- Goal of the exercise:
Restrict the output to the lines below starting at the one that contains "w c u now h" and ending at the one that contains "else match CheckAndGenerateInvoice p c lastInvoiceAt endTime", and restate them word for word, both ends included.

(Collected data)
--------------------------------------------------

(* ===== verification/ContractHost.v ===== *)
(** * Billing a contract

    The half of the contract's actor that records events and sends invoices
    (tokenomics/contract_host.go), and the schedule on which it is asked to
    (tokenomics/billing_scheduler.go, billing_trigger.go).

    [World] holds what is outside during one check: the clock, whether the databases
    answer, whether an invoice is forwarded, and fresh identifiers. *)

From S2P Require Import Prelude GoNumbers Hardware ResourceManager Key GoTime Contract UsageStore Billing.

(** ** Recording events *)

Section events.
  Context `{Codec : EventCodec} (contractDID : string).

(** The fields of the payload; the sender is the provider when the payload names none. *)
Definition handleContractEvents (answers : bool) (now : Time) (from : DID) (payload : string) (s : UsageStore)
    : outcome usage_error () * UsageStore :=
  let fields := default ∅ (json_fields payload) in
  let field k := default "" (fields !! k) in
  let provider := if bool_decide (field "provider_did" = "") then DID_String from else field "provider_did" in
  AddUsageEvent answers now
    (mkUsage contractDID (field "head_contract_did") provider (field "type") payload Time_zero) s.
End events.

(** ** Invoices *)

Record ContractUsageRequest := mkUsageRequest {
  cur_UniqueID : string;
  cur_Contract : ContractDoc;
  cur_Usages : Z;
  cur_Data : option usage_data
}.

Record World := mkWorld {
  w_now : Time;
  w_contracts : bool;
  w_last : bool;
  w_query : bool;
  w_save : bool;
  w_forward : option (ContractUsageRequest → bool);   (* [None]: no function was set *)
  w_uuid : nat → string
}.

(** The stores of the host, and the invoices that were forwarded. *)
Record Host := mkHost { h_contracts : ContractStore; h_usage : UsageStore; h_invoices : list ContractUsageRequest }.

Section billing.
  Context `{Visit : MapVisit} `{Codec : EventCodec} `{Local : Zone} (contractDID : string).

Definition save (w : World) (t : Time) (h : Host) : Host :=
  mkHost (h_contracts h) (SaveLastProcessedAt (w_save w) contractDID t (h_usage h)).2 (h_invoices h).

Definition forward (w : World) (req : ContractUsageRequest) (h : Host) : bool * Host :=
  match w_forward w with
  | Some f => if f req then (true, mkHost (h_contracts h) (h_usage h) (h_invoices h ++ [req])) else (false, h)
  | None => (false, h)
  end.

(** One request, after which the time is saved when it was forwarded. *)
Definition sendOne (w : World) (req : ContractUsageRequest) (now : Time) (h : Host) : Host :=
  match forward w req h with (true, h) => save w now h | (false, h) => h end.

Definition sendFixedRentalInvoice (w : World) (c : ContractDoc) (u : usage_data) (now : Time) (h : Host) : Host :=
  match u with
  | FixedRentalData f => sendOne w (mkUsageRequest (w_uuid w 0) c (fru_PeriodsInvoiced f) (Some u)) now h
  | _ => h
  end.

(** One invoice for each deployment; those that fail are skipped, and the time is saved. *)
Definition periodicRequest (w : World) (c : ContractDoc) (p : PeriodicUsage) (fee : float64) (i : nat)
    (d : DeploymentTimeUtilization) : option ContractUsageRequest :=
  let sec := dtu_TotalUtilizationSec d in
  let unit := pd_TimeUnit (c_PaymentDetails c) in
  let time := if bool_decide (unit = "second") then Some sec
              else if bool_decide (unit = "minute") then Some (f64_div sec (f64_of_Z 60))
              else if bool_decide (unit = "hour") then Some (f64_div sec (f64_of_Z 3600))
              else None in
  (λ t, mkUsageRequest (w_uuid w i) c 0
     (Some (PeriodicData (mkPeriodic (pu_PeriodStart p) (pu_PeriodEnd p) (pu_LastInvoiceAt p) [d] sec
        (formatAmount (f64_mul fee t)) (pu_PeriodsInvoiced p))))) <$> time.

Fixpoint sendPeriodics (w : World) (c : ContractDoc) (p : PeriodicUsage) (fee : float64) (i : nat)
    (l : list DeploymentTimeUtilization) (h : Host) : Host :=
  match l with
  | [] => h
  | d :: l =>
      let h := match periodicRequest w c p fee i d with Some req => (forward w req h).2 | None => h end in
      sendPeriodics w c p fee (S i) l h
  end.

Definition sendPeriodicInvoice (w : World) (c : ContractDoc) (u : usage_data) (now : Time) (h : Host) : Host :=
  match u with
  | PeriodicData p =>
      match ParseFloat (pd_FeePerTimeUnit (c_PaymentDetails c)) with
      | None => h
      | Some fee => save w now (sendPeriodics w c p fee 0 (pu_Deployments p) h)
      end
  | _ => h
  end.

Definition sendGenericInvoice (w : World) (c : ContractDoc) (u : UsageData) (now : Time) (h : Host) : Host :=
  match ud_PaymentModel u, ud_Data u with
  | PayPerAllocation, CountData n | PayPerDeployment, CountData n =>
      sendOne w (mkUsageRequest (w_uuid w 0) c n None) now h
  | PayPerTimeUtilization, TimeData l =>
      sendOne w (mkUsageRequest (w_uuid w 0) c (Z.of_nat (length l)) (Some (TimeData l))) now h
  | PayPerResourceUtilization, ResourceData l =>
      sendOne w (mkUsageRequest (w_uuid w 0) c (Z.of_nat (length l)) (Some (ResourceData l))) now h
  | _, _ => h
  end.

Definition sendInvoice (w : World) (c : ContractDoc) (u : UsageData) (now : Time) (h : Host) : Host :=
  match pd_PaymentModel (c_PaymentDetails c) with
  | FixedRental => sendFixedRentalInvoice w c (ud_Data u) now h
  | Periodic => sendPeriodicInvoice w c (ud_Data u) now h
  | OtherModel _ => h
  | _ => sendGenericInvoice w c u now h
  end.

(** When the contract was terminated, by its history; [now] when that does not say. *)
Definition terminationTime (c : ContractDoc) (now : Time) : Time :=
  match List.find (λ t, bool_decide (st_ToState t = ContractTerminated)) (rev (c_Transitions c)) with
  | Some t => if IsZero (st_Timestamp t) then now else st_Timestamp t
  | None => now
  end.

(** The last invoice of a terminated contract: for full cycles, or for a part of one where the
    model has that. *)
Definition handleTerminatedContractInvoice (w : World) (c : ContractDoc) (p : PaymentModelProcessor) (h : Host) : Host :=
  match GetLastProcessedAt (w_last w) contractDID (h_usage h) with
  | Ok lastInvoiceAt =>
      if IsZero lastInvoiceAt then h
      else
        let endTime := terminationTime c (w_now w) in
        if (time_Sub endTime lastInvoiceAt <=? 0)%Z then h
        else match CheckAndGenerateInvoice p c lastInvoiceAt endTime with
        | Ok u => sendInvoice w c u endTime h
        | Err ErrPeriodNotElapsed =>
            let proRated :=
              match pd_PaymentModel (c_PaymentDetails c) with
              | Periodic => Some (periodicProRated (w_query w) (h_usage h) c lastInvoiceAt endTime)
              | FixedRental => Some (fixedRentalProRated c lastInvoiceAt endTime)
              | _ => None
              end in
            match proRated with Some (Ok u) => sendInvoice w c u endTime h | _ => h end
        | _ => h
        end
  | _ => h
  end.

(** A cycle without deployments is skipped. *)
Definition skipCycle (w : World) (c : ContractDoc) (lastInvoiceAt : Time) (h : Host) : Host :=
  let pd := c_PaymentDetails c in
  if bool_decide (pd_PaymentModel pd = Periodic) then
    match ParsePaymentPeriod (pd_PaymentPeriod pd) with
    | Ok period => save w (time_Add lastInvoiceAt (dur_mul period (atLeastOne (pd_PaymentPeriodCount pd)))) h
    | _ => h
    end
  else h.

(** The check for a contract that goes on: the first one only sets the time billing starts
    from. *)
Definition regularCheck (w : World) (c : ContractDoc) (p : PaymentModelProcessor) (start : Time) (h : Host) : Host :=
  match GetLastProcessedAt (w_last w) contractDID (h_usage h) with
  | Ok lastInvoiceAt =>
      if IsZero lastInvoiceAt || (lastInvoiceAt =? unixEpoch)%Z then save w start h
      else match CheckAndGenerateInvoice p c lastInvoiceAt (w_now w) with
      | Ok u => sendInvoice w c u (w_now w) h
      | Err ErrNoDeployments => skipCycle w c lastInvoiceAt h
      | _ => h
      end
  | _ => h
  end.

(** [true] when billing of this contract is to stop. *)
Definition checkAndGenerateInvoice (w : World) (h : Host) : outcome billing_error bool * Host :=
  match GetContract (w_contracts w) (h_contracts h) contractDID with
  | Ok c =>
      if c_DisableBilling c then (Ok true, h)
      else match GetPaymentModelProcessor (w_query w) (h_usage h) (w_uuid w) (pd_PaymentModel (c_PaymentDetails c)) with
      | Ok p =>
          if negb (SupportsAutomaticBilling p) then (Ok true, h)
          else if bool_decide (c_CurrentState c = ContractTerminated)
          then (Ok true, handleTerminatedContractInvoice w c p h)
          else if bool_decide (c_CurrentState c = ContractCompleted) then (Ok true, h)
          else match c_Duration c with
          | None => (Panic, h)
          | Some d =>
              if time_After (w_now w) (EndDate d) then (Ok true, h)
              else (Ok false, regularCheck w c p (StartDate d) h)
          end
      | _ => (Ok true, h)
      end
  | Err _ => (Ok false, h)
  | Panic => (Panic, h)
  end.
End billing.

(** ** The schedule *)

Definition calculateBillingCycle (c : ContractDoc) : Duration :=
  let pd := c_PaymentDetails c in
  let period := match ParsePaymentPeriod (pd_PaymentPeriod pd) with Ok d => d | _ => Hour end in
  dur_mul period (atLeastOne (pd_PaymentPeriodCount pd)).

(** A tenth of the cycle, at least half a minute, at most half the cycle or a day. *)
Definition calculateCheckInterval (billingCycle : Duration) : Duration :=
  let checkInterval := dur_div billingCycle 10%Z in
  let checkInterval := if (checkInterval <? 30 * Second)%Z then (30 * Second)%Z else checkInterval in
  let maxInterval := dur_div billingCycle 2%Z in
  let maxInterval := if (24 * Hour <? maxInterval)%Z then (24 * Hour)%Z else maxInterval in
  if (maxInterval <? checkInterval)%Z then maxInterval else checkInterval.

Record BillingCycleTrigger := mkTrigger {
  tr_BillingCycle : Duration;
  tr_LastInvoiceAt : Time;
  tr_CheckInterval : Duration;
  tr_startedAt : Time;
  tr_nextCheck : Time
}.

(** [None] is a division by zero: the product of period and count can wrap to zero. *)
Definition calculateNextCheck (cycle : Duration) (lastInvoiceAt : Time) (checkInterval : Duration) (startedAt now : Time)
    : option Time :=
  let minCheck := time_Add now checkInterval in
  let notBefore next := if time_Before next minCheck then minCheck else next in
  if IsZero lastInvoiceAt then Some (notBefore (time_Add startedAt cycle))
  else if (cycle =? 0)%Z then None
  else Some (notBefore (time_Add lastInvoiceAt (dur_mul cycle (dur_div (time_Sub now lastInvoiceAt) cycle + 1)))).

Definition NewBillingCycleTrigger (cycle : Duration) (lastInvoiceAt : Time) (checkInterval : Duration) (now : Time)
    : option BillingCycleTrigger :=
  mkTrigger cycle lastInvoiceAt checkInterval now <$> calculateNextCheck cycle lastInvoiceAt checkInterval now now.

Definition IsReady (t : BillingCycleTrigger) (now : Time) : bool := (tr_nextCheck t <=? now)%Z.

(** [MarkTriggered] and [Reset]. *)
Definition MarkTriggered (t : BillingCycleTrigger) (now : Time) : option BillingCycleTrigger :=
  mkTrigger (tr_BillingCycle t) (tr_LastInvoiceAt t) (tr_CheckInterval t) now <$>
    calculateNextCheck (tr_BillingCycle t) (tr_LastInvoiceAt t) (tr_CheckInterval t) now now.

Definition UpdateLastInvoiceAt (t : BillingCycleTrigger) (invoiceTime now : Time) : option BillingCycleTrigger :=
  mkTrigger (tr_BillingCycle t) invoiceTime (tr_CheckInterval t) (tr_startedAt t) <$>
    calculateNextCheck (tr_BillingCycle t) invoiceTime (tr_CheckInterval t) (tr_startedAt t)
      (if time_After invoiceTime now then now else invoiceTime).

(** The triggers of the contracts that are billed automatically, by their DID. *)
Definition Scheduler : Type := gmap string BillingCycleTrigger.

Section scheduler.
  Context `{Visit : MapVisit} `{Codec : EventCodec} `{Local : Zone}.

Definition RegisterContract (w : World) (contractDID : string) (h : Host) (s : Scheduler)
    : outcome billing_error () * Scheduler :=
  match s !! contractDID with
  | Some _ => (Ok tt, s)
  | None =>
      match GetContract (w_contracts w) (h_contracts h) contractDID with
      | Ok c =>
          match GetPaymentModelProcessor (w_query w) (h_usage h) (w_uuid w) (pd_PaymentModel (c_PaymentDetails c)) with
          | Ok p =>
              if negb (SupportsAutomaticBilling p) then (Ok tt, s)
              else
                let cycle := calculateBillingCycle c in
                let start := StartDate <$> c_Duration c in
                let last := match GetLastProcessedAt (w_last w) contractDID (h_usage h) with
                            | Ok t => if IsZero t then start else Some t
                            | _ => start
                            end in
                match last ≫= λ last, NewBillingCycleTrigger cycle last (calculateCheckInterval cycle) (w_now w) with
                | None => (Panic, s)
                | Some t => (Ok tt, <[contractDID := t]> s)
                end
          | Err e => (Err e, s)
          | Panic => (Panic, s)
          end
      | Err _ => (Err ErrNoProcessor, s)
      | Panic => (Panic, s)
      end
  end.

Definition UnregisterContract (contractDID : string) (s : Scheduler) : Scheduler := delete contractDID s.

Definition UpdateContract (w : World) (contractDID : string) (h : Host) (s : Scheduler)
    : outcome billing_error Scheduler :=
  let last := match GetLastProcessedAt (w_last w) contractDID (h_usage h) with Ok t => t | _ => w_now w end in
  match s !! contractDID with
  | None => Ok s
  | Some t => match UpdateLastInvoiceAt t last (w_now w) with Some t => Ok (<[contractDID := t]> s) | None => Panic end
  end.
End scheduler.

--------------------------------------------------

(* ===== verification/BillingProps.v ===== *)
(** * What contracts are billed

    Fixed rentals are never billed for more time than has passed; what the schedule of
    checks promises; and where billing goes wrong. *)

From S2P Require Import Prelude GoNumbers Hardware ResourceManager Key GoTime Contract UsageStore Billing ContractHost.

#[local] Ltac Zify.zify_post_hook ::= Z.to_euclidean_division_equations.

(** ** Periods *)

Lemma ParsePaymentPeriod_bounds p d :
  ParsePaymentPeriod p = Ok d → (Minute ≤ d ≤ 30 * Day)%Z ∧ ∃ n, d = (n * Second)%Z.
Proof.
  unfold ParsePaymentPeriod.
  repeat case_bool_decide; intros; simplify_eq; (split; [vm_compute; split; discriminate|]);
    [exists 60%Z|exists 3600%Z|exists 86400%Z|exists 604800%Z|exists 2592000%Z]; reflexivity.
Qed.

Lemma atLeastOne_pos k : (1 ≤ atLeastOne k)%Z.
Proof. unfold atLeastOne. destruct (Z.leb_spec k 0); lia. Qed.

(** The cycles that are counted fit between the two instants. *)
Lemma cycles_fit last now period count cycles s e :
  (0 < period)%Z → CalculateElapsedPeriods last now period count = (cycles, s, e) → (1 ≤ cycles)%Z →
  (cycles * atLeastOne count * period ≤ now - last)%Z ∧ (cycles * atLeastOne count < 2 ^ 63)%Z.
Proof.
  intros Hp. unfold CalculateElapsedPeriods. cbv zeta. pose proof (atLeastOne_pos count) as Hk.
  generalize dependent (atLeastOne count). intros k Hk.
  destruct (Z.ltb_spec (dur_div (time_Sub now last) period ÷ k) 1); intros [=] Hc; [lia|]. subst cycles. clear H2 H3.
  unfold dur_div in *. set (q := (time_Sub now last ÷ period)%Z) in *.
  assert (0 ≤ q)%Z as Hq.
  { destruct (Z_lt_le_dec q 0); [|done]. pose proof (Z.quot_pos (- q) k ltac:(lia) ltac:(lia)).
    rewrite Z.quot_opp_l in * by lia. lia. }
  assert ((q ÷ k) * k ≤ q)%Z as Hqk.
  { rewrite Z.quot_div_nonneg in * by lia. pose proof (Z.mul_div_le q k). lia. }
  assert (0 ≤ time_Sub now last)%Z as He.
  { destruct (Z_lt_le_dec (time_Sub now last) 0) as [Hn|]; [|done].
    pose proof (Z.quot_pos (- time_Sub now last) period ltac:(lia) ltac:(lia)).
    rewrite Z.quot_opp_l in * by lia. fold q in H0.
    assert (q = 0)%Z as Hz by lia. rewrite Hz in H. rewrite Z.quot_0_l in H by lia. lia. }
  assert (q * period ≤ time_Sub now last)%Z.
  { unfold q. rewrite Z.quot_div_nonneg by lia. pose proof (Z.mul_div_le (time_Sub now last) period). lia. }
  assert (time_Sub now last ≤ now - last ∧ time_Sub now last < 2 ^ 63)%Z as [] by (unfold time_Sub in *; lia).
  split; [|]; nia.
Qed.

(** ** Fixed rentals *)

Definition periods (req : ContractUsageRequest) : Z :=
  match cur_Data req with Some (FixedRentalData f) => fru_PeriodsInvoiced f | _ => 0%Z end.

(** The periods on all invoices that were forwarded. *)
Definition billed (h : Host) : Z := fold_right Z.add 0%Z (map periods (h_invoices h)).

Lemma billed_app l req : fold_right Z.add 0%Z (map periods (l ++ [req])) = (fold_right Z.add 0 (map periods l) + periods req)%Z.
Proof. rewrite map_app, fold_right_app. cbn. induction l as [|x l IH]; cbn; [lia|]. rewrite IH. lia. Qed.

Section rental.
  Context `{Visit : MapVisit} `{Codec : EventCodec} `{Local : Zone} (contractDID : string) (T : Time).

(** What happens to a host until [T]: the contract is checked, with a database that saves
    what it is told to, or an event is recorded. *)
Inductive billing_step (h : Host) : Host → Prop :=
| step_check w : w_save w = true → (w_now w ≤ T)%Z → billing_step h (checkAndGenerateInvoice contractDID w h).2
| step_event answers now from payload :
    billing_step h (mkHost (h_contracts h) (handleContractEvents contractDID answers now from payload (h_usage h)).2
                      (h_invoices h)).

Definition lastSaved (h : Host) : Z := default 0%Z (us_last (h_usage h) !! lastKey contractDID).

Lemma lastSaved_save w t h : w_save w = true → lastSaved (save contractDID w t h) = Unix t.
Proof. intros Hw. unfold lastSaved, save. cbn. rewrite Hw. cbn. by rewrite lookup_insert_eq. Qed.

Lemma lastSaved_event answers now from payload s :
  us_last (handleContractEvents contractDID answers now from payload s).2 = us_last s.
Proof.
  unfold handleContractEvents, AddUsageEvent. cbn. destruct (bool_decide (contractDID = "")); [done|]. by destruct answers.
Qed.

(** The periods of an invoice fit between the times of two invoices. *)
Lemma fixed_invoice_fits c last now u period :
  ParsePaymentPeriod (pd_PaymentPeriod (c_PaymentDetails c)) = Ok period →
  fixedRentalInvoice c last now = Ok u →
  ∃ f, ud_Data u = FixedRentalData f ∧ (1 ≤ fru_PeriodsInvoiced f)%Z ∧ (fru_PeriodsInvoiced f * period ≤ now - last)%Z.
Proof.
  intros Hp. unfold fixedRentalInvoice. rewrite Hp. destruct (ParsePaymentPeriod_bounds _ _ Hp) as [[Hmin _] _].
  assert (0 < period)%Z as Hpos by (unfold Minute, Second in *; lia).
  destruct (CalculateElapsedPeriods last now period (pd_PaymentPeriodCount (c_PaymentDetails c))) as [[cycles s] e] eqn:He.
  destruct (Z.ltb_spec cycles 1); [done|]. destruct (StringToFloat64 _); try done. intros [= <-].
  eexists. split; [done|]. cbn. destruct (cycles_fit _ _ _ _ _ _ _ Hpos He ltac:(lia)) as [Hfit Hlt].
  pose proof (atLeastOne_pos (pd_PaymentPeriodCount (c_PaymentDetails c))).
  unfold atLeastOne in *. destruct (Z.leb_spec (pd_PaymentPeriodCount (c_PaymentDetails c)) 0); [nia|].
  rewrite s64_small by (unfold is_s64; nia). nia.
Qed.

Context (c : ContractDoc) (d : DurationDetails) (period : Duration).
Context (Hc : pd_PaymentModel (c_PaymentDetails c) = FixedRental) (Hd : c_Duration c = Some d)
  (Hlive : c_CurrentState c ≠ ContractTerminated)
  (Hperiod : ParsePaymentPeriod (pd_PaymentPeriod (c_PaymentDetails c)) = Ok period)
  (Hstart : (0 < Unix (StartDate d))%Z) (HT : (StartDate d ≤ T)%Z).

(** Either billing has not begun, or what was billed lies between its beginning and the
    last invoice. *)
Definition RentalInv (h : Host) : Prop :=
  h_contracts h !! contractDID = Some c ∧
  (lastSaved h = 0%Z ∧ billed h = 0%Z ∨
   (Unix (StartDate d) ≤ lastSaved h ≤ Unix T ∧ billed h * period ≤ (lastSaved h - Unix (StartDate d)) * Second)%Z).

--------------------------------------------------

- Answer to the exercise:
  | _ => sendGenericInvoice w c u now h
  end.

(** When the contract was terminated, by its history; [now] when that does not say. *)
Definition terminationTime (c : ContractDoc) (now : Time) : Time :=
  match List.find (λ t, bool_decide (st_ToState t = ContractTerminated)) (rev (c_Transitions c)) with
  | Some t => if IsZero (st_Timestamp t) then now else st_Timestamp t
  | None => now
  end.

(** The last invoice of a terminated contract: for full cycles, or for a part of one where the
    model has that. *)
Definition handleTerminatedContractInvoice (w : World) (c : ContractDoc) (p : PaymentModelProcessor) (h : Host) : Host :=
  match GetLastProcessedAt (w_last w) contractDID (h_usage h) with
  | Ok lastInvoiceAt =>
      if IsZero lastInvoiceAt then h
      else
        let endTime := terminationTime c (w_now w) in
        if (time_Sub endTime lastInvoiceAt <=? 0)%Z then h
        else match CheckAndGenerateInvoice p c lastInvoiceAt endTime with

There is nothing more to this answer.